◆ **YOUR INSTRUCTIONS**
Nothing but the lines from the one with "Definition with_size (i" through the end of the records below should be written out, and each must match word for word.

(Dataset entries)
----
(** * HanOS virtual file system: a shallow embedding of [kernel/fs/vfs.c]

    The development follows the C file function by function.  Machine
    integers are [Z] with the wrap-around written out, the kernel heap is a
    pair of finite maps from addresses to tree nodes and inodes, the table
    of open files is a finite map from handles to descriptors, and a
    dereference of a pointer that is not live is reported as [None]
    (undefined behaviour in C).  The filesystem back-ends are not part of
    [vfs.c]; they are taken as a table of providers whose operations are
    arbitrary functions on the node heap, and every call the VFS makes to a
    provider is recorded in a trace. *)

From Stdlib Require Import ZArith Lia List Ascii String Bool Sorted.
From stdpp Require Import base option gmap strings list fin_maps.

Open Scope Z_scope.

(** ** Machine integers *)

Module Int.

(** [size_t] and [uint64_t]: arithmetic is modulo [2^64]. *)
Definition modulus : Z := 2 ^ 64.
Definition half_modulus : Z := 2 ^ 63.

Definition wrap64 (z : Z) : Z := z mod modulus.

(** The conversion [(int64_t) z] of a 64-bit pattern: two's complement. *)
Definition to_int64 (z : Z) : Z := (z + half_modulus) mod modulus - half_modulus.

(** The C operators on [size_t] operands. *)
Definition add64 (a b : Z) : Z := wrap64 (a + b).
Definition sub64 (a b : Z) : Z := wrap64 (a - b).

Definition is_size_t (z : Z) : Prop := 0 <= z < modulus.

End Int.

Import Int.

(** ** Data model ([fs/vfs.h], used by every function of [vfs.c]) *)

(** Addresses of heap objects.  A nullable pointer is an [option ptr]. *)
Abbreviation ptr := positive.

(** Modelled from the spec: the header [fs/vfs.h] is not among the sources;
    the closed set of node types is the one of section 3 of the
    specification. *)
Inductive vfs_node_type_t :=
  | VFS_NODE_FILE
  | VFS_NODE_SYMLINK
  | VFS_NODE_FOLDER
  | VFS_NODE_BLOCK_DEVICE
  | VFS_NODE_CHAR_DEVICE
  | VFS_NODE_MOUNTPOINT
  | VFS_NODE_PIPE.

#[global] Instance vfs_node_type_eq_dec : EqDecision vfs_node_type_t.
Proof. solve_decision. Defined.

(** Modelled from the spec: the open modes of section 6. *)
Inductive vfs_openmode_t :=
  | VFS_MODE_READ
  | VFS_MODE_WRITE
  | VFS_MODE_READWRITE
  | VFS_MODE_APPEND.

#[global] Instance vfs_openmode_eq_dec : EqDecision vfs_openmode_t.
Proof. solve_decision. Defined.

(** The [stat] record of a tree node.  [st_nlink] is an unsigned count on
    which the code only compares and stores constants, so it is an [N];
    [st_size] is a 64-bit pattern. *)
Record vfs_stat_t := {
  st_dev : Z;
  st_ino : Z;
  st_mode : Z;
  st_nlink : N;
  st_size : Z
}.

Record vfs_tnode_t := {
  t_name : string;
  t_inode : ptr;
  t_st : vfs_stat_t;
  t_parent : option ptr
}.

(** [i_fs] is the provider pointer, an index into the provider table;
    [i_size] and [i_refcount] are kept as the unsigned bit patterns the C
    fields hold. *)
Record vfs_inode_t := {
  i_type : vfs_node_type_t;
  i_perms : Z;
  i_size : Z;
  i_refcount : Z;
  i_fs : option nat;
  i_ident : Z;
  i_mountpoint : option ptr;
  i_child : list ptr
}.

Record vfs_node_desc_t := {
  d_path : string;
  d_tnode : ptr;
  d_inode : ptr;
  d_seek_pos : Z;
  d_mode : vfs_openmode_t
}.

(** The node heap: what back-ends receive pointers into. *)
Record vfs_heap := {
  tnodes : gmap positive vfs_tnode_t;
  inodes : gmap positive vfs_inode_t
}.

(** A filesystem provider.  [mount], [open], [read] and [write] are always
    present; [sync] and [rmnode] may be null.  (The operations [refresh],
    [getdent] and [ioctl] are used only by functions that are not modelled
    below.)  Buffers are lists of bytes. *)
Record vfs_fsinfo_t := {
  fs_name : string;
  fs_istemp : bool;
  fs_mount : vfs_heap -> option ptr -> ptr * vfs_heap;
  fs_open : vfs_heap -> ptr -> string -> option ptr * vfs_heap;
  fs_read : vfs_heap -> ptr -> Z -> Z -> list Z -> Z * list Z * vfs_heap;
  fs_write : vfs_heap -> ptr -> Z -> Z -> list Z -> Z * vfs_heap;
  fs_sync : option (vfs_heap -> ptr -> vfs_heap);
  fs_rmnode : option (vfs_heap -> ptr -> vfs_heap)
}.

(** The calls the VFS makes to providers, in the order it makes them. *)
Inductive fs_call :=
  | CallMount (fs : nat) (dev : option ptr)
  | CallOpen (fs : nat) (inode : ptr) (path : string)
  | CallRead (fs : nat) (inode : ptr) (offset len : Z)
  | CallWrite (fs : nat) (inode : ptr) (offset len : Z)
  | CallSync (fs : nat) (inode : ptr)
  | CallRmnode (fs : nat) (tnode : ptr).

(** The globals of [vfs.c]: the heap reachable from [vfs_root], the hash
    table [vfs_openfiles], the counter [vfs_next_handle], the TTY handle
    [ttyfh], and the trace of provider calls. *)
Record vfs_state := {
  heap : vfs_heap;
  vfs_openfiles : gmap Z vfs_node_desc_t;
  vfs_next_handle : Z;
  ttyfh : Z;
  calls : list fs_call
}.

Definition set_heap (s : vfs_state) (h : vfs_heap) : vfs_state :=
  {| heap := h; vfs_openfiles := vfs_openfiles s;
     vfs_next_handle := vfs_next_handle s; ttyfh := ttyfh s; calls := calls s |}.

Definition set_openfiles (s : vfs_state) (t : gmap Z vfs_node_desc_t) : vfs_state :=
  {| heap := heap s; vfs_openfiles := t;
     vfs_next_handle := vfs_next_handle s; ttyfh := ttyfh s; calls := calls s |}.

Definition log_call (s : vfs_state) (c : fs_call) : vfs_state :=
  {| heap := heap s; vfs_openfiles := vfs_openfiles s;
     vfs_next_handle := vfs_next_handle s; ttyfh := ttyfh s;
     calls := calls s ++ [c] |}.

Definition set_inode (h : vfs_heap) (p : ptr) (i : vfs_inode_t) : vfs_heap :=
  {| tnodes := tnodes h; inodes := <[p := i]> (inodes h) |}.

Definition set_tnode (h : vfs_heap) (p : ptr) (t : vfs_tnode_t) : vfs_heap :=
  {| tnodes := <[p := t]> (tnodes h); inodes := inodes h |}.

Definition free_inode (h : vfs_heap) (p : ptr) : vfs_heap :=
  {| tnodes := tnodes h; inodes := delete p (inodes h) |}.

(** Field updates written in C as assignments through a pointer. *)
Definition with_size (i : vfs_inode_t) (n : Z) : vfs_inode_t :=
  {| i_type := i_type i; i_perms := i_perms i; i_size := n;
     i_refcount := i_refcount i; i_fs := i_fs i; i_ident := i_ident i;
     i_mountpoint := i_mountpoint i; i_child := i_child i |}.

Definition with_refcount (i : vfs_inode_t) (n : Z) : vfs_inode_t :=
  {| i_type := i_type i; i_perms := i_perms i; i_size := i_size i;
     i_refcount := n; i_fs := i_fs i; i_ident := i_ident i;
     i_mountpoint := i_mountpoint i; i_child := i_child i |}.

Definition with_mountpoint (i : vfs_inode_t) (m : option ptr) : vfs_inode_t :=
  {| i_type := i_type i; i_perms := i_perms i; i_size := i_size i;
     i_refcount := i_refcount i; i_fs := i_fs i; i_ident := i_ident i;
     i_mountpoint := m; i_child := i_child i |}.

Definition with_st_size (t : vfs_tnode_t) (n : Z) : vfs_tnode_t :=
  {| t_name := t_name t; t_inode := t_inode t;
     t_st := {| st_dev := st_dev (t_st t); st_ino := st_ino (t_st t);
                st_mode := st_mode (t_st t); st_nlink := st_nlink (t_st t);
                st_size := n |};
     t_parent := t_parent t |}.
----
◆ **THE ANSWER**
Definition with_size (i : vfs_inode_t) (n : Z) : vfs_inode_t :=
  {| i_type := i_type i; i_perms := i_perms i; i_size := n;
     i_refcount := i_refcount i; i_fs := i_fs i; i_ident := i_ident i;
     i_mountpoint := i_mountpoint i; i_child := i_child i |}.

Definition with_refcount (i : vfs_inode_t) (n : Z) : vfs_inode_t :=
  {| i_type := i_type i; i_perms := i_perms i; i_size := i_size i;
     i_refcount := n; i_fs := i_fs i; i_ident := i_ident i;
     i_mountpoint := i_mountpoint i; i_child := i_child i |}.

Definition with_mountpoint (i : vfs_inode_t) (m : option ptr) : vfs_inode_t :=
  {| i_type := i_type i; i_perms := i_perms i; i_size := i_size i;
     i_refcount := i_refcount i; i_fs := i_fs i; i_ident := i_ident i;
     i_mountpoint := m; i_child := i_child i |}.

Definition with_st_size (t : vfs_tnode_t) (n : Z) : vfs_tnode_t :=
  {| t_name := t_name t; t_inode := t_inode t;
     t_st := {| st_dev := st_dev (t_st t); st_ino := st_ino (t_st t);
                st_mode := st_mode (t_st t); st_nlink := st_nlink (t_st t);
                st_size := n |};
     t_parent := t_parent t |}.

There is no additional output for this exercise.